Interview du programmateur Kem
Jul : Les Eurockéennes ont vingt ans cette année : comment expliquez-vous un tel succès ?
Kem Lalot : Après vingt ans c’est une belle preuve de fidélité des festivaliers, on est aidés aussi par une programmation très éclectique entre des artistes très connus et des groupes qui se lancent. Le public vient pour un site magnifique, c’est un public en or et avec un esprit très bon enfant.
Jul : Comment a évolué le public ?
K. L. : Le public a évolué selon la programmation : au début on accueillait des artistes en vogue, Santana par exemple, maintenant on peut proposer à la fois des nouveaux groupes et des têtes d’affiche à un public dont la moyenne d’âge est de 15-30 ans.
Jul : "Eurockéennes", on pourrait penser que vous cherchez un point commun entre tout ce qui se fait aux quatre coins de l’Europe (et parfois au-delà). Qu’y a-t-il de commun entre NTM, Laurent Garnier, Pete Doherty, Crookers, Sophie Hunger, Peter Bjorn and John et Glasvegas ?

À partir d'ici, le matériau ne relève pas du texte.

(** How long they are. *)
Lemma num_digits_more f g base table n acc out :
  num_digits f base table n acc = Some out -> (f <= g)%nat -> num_digits g base table n acc = Some out.
Proof.
  revert g n acc. induction f as [|f IH]; intros g n acc H Hg; [discriminate H|]. destruct g as [|g]; [lia|].
  cbn [num_digits] in *. destruct (n / base =? 0); [done|]. apply (IH g _ _ H). lia.
Qed.

Lemma length_decimal n k : (0 < k <= 20)%nat -> 0 <= n < 10 ^ Z.of_nat k -> (0 < length (decimal n) <= k)%nat.
Proof.
  intros Hk Hn. destruct (num_digits_dec k n [] Hn ltac:(lia)) as (ds & E & _ & _ & Hl).
  unfold decimal. rewrite (num_digits_more _ 20 _ _ _ _ _ E) by lia. cbn [default]. by rewrite app_nil_r.
Qed.

Lemma length_filled zero width n k :
  (0 < k <= 20)%nat -> 0 <= n < 10 ^ Z.of_nat k -> Z.of_nat k <= width -> Z.of_nat (length (filled zero width n)) = width.
Proof.
  intros Hk Hn Hw. pose proof (length_decimal n k Hk Hn). unfold filled. rewrite length_app, repeat_length. lia.
Qed.

Lemma length_filled_max zero width n :
  width <= 20 -> 0 <= n < 10 ^ 20 -> Z.of_nat (length (filled zero width n)) <= 20.
Proof.
  intros Hw Hn. pose proof (length_decimal n 20 ltac:(lia) Hn). unfold filled. rewrite length_app, repeat_length. lia.
Qed.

K. L. : Rien de vraiment commun, comme je vous disais, on présente les artistes qu’on aime, on veut être très éclectique. On est à la croisée de trois pays, l’Allemagne, la Suisse, la France, d’où notre jeu de mots sur l’Europe, et on pense surtout à inviter des artistes qui nous semblent intéressants, qui tiennent la scène, des bêtes de scènes comme Laurent Garnier, qui est plus live que DJing avec son nouvel album ("Tales of a Kleptomaniac")
Jul : Arrivez-vous à trouver l’équilibre entre les têtes connues et celles qui le seront demain ?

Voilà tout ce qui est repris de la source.